[Saved data entries]
--- START ---

(* ===== verification/FirstBoot.v ===== *)
(** * The first boot

    On a disk that has no /passwd yet, the first process makes the file and the
    account of the administrator.  Together with mkfs and the recovery of the log:
    a kernel that starts on an image of mkfs ends its initialisation with that one
    account, in memory and on the disk, and with every file of the image. *)

From S2P Require Import Mkfs MkfsSpec MkfsBoot Prelude KMonad CString Params Bio BioSpec Log LogSpec Crash LogOps Users Store Fs Kalloc Vm Proc Pipe Kern Sysfile Passwd FsSpec FileSpec Dinode Content ReadWrite Paths ICache Dirs Names Tree Create Access Accounts.

(** ** The first table *)

Definition root_user : User := mkUser (field str_root) (field [48; 48; 48; 48]) ROOT_UID.
Definition first_table : list User := root_user :: replicate (Z.to_nat NUSER - 1) empty_user.

Lemma clear_slot_run u i e (Q : unit -> utab -> Prop) : utable u !! i = Some e -> user_wf e ->
  Q tt (set_utable (<[i := empty_user]> (utable u)) u) -> wp (clear_slot i) Q u.
Proof.
  intros Hi He HQ. unfold clear_slot. apply wp_bind, wp_gets, wp_bind. eapply wp_from_opt; [exact Hi|]. apply wp_bind.
  eapply wp_from_opt; [apply memset_field, (uw_name _ He)|]. apply wp_bind. eapply wp_from_opt; [apply memset_field, (uw_pass _ He)|]. by apply wp_modify.
Qed.

(** Slots from [i] on are cleared. *)
Lemma clear_slots n : forall i u (Q : unit -> utab -> Prop), length (utable u) = (i + n)%nat -> Forall user_wf (utable u) ->
  Q tt (set_utable (take i (utable u) ++ replicate n empty_user) u) -> wp (for_each (seq i n) clear_slot) Q u.
Proof.
  induction n as [|n IH]; intros i u Q Hl Hwf HQ; cbn [seq for_each].
  - apply wp_ret. rewrite take_ge, app_nil_r in HQ by lia. by destruct u.
  - destruct (lookup_lt_is_Some_2 (utable u) i) as [e He]; [lia|]. apply wp_bind. eapply clear_slot_run; [exact He|by eapply Forall_lookup_1|].
    apply IH; cbn [utable set_utable].
    + rewrite length_insert. lia.
    + apply Forall_insert; [done|]. apply field_wf; cbn; done || lia.
    + assert (E : take (S i) (<[i := empty_user]> (utable u)) ++ replicate n empty_user = take i (utable u) ++ replicate (S n) empty_user).
      { rewrite (take_S_r _ _ empty_user) by (apply list_lookup_insert_eq; lia). rewrite take_insert_ge by lia. by rewrite <- app_assoc. }
      rewrite E. by destruct u.
Qed.

Lemma init_table_wp u (Q : unit -> utab -> Prop) : length (utable u) = Z.to_nat NUSER -> Forall user_wf (utable u) ->
  Q tt (set_utable first_table (set_next_uid (ROOT_UID + 1) u)) -> wp init_table Q u.
Proof.
  intros Hl Hwf HQ. unfold init_table. apply wp_bind, wp_modify, wp_bind. change (Z.to_nat NUSER - 1)%nat with 9%nat. change (Z.to_nat NUSER) with 10%nat in Hl.
  apply clear_slots; cbn [utable set_next_uid]; [lia|done|]. destruct (utable u) as [|e t] eqn:Eu; [done|]. pose proof (Forall_inv Hwf) as He.
  apply wp_bind, wp_gets. cbn [utable set_utable take app]. apply wp_bind. eapply wp_from_opt; [reflexivity|]. change (Z.to_nat USERNAME_MAXLEN) with 16%nat. change (Z.to_nat USER_PW_MAXLEN) with 16%nat.
  apply wp_bind. eapply wp_from_opt; [apply strncpy_spec; [rewrite (uw_name _ He); done|done]|].
  apply wp_bind. eapply wp_from_opt; [apply strncpy_spec; [rewrite (uw_pass _ He); done|done]|]. apply wp_modify.
  rewrite !drop_ge by (rewrite ?(uw_name _ He), ?(uw_pass _ He); done). by destruct u.
Qed.

Lemma first_table_ok ip l : ut_ok (mkUtab first_table (ROOT_UID + 1) true ip l).
Proof.
  assert (Hin : forall a, a ∈ first_table -> a = root_user \/ a = empty_user).
  { intros a [->|[-> _]%elem_of_replicate]%elem_of_cons; [by left|by right]. }
  assert (Hat : forall i a, first_table !! i = Some a -> used a = true -> i = 0%nat).
  { intros [|i] a Hi Hu; [done|]. cbn in Hi. apply lookup_replicate in Hi as [-> _]. done. }
  split; cbn [utable next_uid].
  - done.
  - apply Forall_forall. intros a [->| ->]%Hin; apply field_wf; cbn; try lia; try (by repeat constructor); unfold is_u32, ROOT_UID; lia.
  - intros i j a b Hi Hj Ua Ub _. by rewrite (Hat i a Hi Ua), (Hat j b Hj Ub).
  - intros i j a b Hi Hj Ua E. pose proof (Hat i a Hi Ua) as ->. injection Hi as <-. destruct (used b) eqn:Ub; [by rewrite (Hat j b Hj Ub)|].
    exfalso. unfold used in Ub. rewrite <- E in Ub. done.
  - intros a [->| ->]%Hin; done.
  - done.
  - exists root_user. split_and!; [by left|done|done].
Qed.

(** The administrator's is the only account. *)
Lemma first_account name pw uid : account first_table name pw uid <-> name = str_root /\ pw = [48; 48; 48; 48] /\ uid = ROOT_UID.
Proof.
  split.
  - intros (a & Ha & Hu & <- & <- & <-). apply elem_of_cons in Ha as [->|[-> _]%elem_of_replicate]; done.
  - intros (-> & -> & ->). exists root_user. split_and!; [by left|done..].
Qed.

(** ** Making /passwd *)

(** After a name was added, changes of its inode alone keep the rest. *)
Lemma named_then sb V dp nm i V1 V2 : named sb V dp nm i V1 -> kept_but sb (fun j => j = i) V1 V2 -> d_type (disk_inode sb V i) = 0 -> live sb V dp ->
  named sb V dp nm i V2.
Proof.
  intros [P1 P2 P3 P4] Hk Hi Hdp. assert (Hne : forall j, live sb V j -> j ≠ i) by (intros j [_ Hj] ->; by rewrite Hi in Hj).
  assert (Hl : live sb V1 dp). { split; [apply Hdp|]. rewrite (proj1 P1). apply Hdp. }
  destruct (Hk dp Hl (Hne dp Hdp)) as (_ & E1 & E2). split.
  - by rewrite E1.
  - by rewrite E1, E2.
  - intros nm' Hn. rewrite E1, E2. by apply P3.
  - intros j Hj Hd. destruct (P4 j Hj Hd) as [F1 F2]. assert (Hlj : live sb V1 j) by (split; [apply Hj|rewrite F1; apply Hj]).
    destruct (Hk j Hlj (Hne j Hj)) as (_ & G1 & G2). rewrite F1 in G1, G2. split; [done|]. by rewrite G2.
Qed.

Definition passwd_name : list Z := [112; 97; 115; 115; 119; 100].

Section First.
Context {S : Type} `{TxStore S}.
Context (devsw_read : Z -> option (nat -> Z -> M (fs S) (Z * list Z))).
Context (devsw_write : Z -> option (nat -> list Z -> Z -> M (fs S) Z)).
Context (home : Z -> bool).
Local Abbreviation c := (mkTx 1 home).

(** The table in an empty file. *)
Lemma write_new_wp sb V L ic ut cu s lk f k i r (Q : unit -> fs S -> Prop) : layout_ok sb c -> walk_st c sb V L ic ut cu s lk f -> disk_ok sb V ->
  f_icache s !! k = Some (locked_inode sb V (c_pid cu) i r) -> 0 < r -> live sb V i -> d_type (disk_inode sb V i) = T_FILE -> d_size (disk_inode sb V i) = 0 ->
  storable ut -> (4 <= size (free_blocks sb V))%nat -> (size L + 13 <= log_capacity)%nat ->
  (forall s' V' L', walk_st c sb V' L' ic ut cu s' lk f -> disk_ok sb V' -> kept_but sb (fun j => j = i) V V' -> live sb V' i ->
     f_icache s' !! k = Some (locked_inode sb V' (c_pid cu) i r) ->
     (exists ad, disk_inode sb V' i = d_set_size passwd_size (d_set_addrs ad (disk_inode sb V i))) -> file_bytes V' (disk_inode sb V' i) = passwd_bytes ut -> Q tt s') ->
  wp (write_usertable devsw_write k) Q s.
Proof using.
  intros Hly Hs Hdk Hk Hr Hi Ht Hz (Hlen & Hwf & Hnx) Hfree Hlog HQ. destruct (read_utable_bytes (utable ut) Hlen Hwf) as [Hzl _]. pose proof (ly_bmap_in _ _ Hly) as Hbm.
  set (d := disk_inode sb V i) in *. unfold write_usertable. apply wp_bind, wp_gets. rewrite (wk_ut _ _ _ _ _ _ _ _ _ _ Hs). apply wp_bind.
  assert (Hle : zlen (le_bytes 4 (next_uid ut)) = 4) by done. change sizeof_utable with 360 in *.
  eapply (writei_walk c sb ic ut cu Hly ltac:(done) devsw_write V L s lk f k i r _ 0 4 1); [exact Hs|exact Hdk|exact Hk|exact Hr|exact Hi|exact Ht|fold d; lia|lia|done|apply le_bytes_byte|done|lia|lia|].
  intros s1 V1 L1 Hs1 Hdk1 Hst1 Hi1 Eic1 (ad1 & Ed1) Eb1 HL1 Hf1. fold d in Ed1, Eb1. rewrite Hz in Ed1. change (0 `max` (0 + 4)) with 4 in Ed1.
  assert (E0 : file_bytes V d = []) by (unfold file_bytes; by rewrite Hz). rewrite E0 in Eb1. change (Z.to_nat 4) with 4%nat in Eb1. rewrite take_ge in Eb1 by done.
  change (negb (4 =? 4)) with false. cbv iota. apply wp_bind. pose proof (lookup_lt_Some _ _ _ Hk) as Hkl.
  eapply (writei_walk c sb ic ut cu Hly ltac:(done) devsw_write V1 L1 s1 lk f k i r _ 4 360 1);
    [exact Hs1|exact Hdk1|rewrite Eic1; by apply list_lookup_insert_eq|exact Hr|exact Hi1|rewrite Ed1; exact Ht|rewrite Ed1; cbn; lia|lia|done|by apply utable_bytes_range|done|lia|lia|].
  intros s2 V2 L2 Hs2 Hdk2 Hst2 Hi2 Eic2 (ad2 & Ed2) Eb2 HL2 Hf2. change (negb (360 =? 360)) with false. cbv iota. apply wp_ret.
  apply (HQ s2 V2 L2); [exact Hs2|exact Hdk2| |exact Hi2| | |].
  - eapply kept_but_trans; [eapply (kept_step sb V V1 i); [lia|apply Hdk|done|done]|eapply (kept_step sb V1 V2 i); [lia|apply Hdk1|done|done]].
  - rewrite Eic2. apply list_lookup_insert_eq. rewrite Eic1. by rewrite length_insert.
  - exists ad2. rewrite Ed2, Ed1. done.
  - rewrite Eb2, Eb1. unfold passwd_bytes. change (Z.to_nat 4) with 4%nat. unfold zlen in Hzl. rewrite (take_ge (utable_bytes _)) by lia.
    change (splice (Z.to_nat 0) (le_bytes 4 (next_uid ut)) []) with (le_bytes 4 (next_uid ut) ++ []). rewrite app_nil_r.
    unfold splice. rewrite take_ge, drop_ge by (rewrite length_le_bytes; lia). by rewrite app_nil_r.
Qed.

(** The file that [create_usertable] leaves. *)
Definition passwd_dinode (ad : list Z) : dinode := mkDinode (Z.lor MODE_RUSR MODE_WUSR) T_FILE 0 0 1 passwd_size ad ROOT_UID.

--- END ---

Which lines above contain the word "unfold"? Copy each one.

  intros Hi He HQ. unfold clear_slot. apply wp_bind, wp_gets, wp_bind. eapply wp_from_opt; [exact Hi|]. apply wp_bind.
  intros Hl Hwf HQ. unfold init_table. apply wp_bind, wp_modify, wp_bind. change (Z.to_nat NUSER - 1)%nat with 9%nat. change (Z.to_nat NUSER) with 10%nat in Hl.
  - apply Forall_forall. intros a [->| ->]%Hin; apply field_wf; cbn; try lia; try (by repeat constructor); unfold is_u32, ROOT_UID; lia.
    exfalso. unfold used in Ub. rewrite <- E in Ub. done.
  set (d := disk_inode sb V i) in *. unfold write_usertable. apply wp_bind, wp_gets. rewrite (wk_ut _ _ _ _ _ _ _ _ _ _ Hs). apply wp_bind.
  assert (E0 : file_bytes V d = []) by (unfold file_bytes; by rewrite Hz). rewrite E0 in Eb1. change (Z.to_nat 4) with 4%nat in Eb1. rewrite take_ge in Eb1 by done.
  - rewrite Eb2, Eb1. unfold passwd_bytes. change (Z.to_nat 4) with 4%nat. unfold zlen in Hzl. rewrite (take_ge (utable_bytes _)) by lia.
    unfold splice. rewrite take_ge, drop_ge by (rewrite length_le_bytes; lia). by rewrite app_nil_r.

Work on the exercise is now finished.